Within the records below is a range that opens at the line with "(fr_plan r) (fr_events r) (fr_clear_in r) scratch" and closes at the line with "pending_channel (fr_secure_out r).". Return that range word for word, both ends included, and only that range.
Segment Open
Definition set_seats (r : ForwardRoom) (seats : list Seat) : ForwardRoom :=
  mkForwardRoom (fr_room_id r) (fr_codec r) seats (fr_by_endpoint r) (fr_source r) (fr_announce_pending r) (fr_plan r)
    (fr_events r) (fr_clear_in r) (fr_scratch r) (fr_pending_channel r) (fr_secure_out r).
Definition set_routes (r : ForwardRoom) (by_endpoint : gmap Z (nat * Port)) : ForwardRoom :=
  mkForwardRoom (fr_room_id r) (fr_codec r) (fr_seats r) by_endpoint (fr_source r) (fr_announce_pending r) (fr_plan r)
    (fr_events r) (fr_clear_in r) (fr_scratch r) (fr_pending_channel r) (fr_secure_out r).
Definition set_choice (r : ForwardRoom) (source : option nat) (announce_pending : bool) : ForwardRoom :=
  mkForwardRoom (fr_room_id r) (fr_codec r) (fr_seats r) (fr_by_endpoint r) source announce_pending (fr_plan r)
    (fr_events r) (fr_clear_in r) (fr_scratch r) (fr_pending_channel r) (fr_secure_out r).
Definition set_plan (r : ForwardRoom) (plan : option Plan) : ForwardRoom :=
  mkForwardRoom (fr_room_id r) (fr_codec r) (fr_seats r) (fr_by_endpoint r) (fr_source r) (fr_announce_pending r) plan
    (fr_events r) (fr_clear_in r) (fr_scratch r) (fr_pending_channel r) (fr_secure_out r).
Definition set_events (r : ForwardRoom) (announce_pending : bool) (events : list SourceStarted) : ForwardRoom :=
  mkForwardRoom (fr_room_id r) (fr_codec r) (fr_seats r) (fr_by_endpoint r) (fr_source r) announce_pending (fr_plan r)
    events (fr_clear_in r) (fr_scratch r) (fr_pending_channel r) (fr_secure_out r).
Definition set_clear_in (r : ForwardRoom) (clear_in : bytes) : ForwardRoom :=
  mkForwardRoom (fr_room_id r) (fr_codec r) (fr_seats r) (fr_by_endpoint r) (fr_source r) (fr_announce_pending r)
    (fr_plan r) (fr_events r) clear_in (fr_scratch r) (fr_pending_channel r) (fr_secure_out r).
Definition set_scratch (r : ForwardRoom) (scratch : bytes) : ForwardRoom :=
  mkForwardRoom (fr_room_id r) (fr_codec r) (fr_seats r) (fr_by_endpoint r) (fr_source r) (fr_announce_pending r)
    (fr_plan r) (fr_events r) (fr_clear_in r) scratch (fr_pending_channel r) (fr_secure_out r).
Definition set_pending (r : ForwardRoom) (pending_channel : list (bytes * Z)) : ForwardRoom :=
  mkForwardRoom (fr_room_id r) (fr_codec r) (fr_seats r) (fr_by_endpoint r) (fr_source r) (fr_announce_pending r)
    (fr_plan r) (fr_events r) (fr_clear_in r) (fr_scratch r) pending_channel (fr_secure_out r).
Definition set_secure_out (r : ForwardRoom) (secure_out : bytes) : ForwardRoom :=
  mkForwardRoom (fr_room_id r) (fr_codec r) (fr_seats r) (fr_by_endpoint r) (fr_source r) (fr_announce_pending r)
    (fr_plan r) (fr_events r) (fr_clear_in r) (fr_scratch r) (fr_pending_channel r) secure_out.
Segment Closed
Exercise answer:
    (fr_plan r) (fr_events r) (fr_clear_in r) scratch (fr_pending_channel r) (fr_secure_out r).
Definition set_pending (r : ForwardRoom) (pending_channel : list (bytes * Z)) : ForwardRoom :=
  mkForwardRoom (fr_room_id r) (fr_codec r) (fr_seats r) (fr_by_endpoint r) (fr_source r) (fr_announce_pending r)
    (fr_plan r) (fr_events r) (fr_clear_in r) (fr_scratch r) pending_channel (fr_secure_out r).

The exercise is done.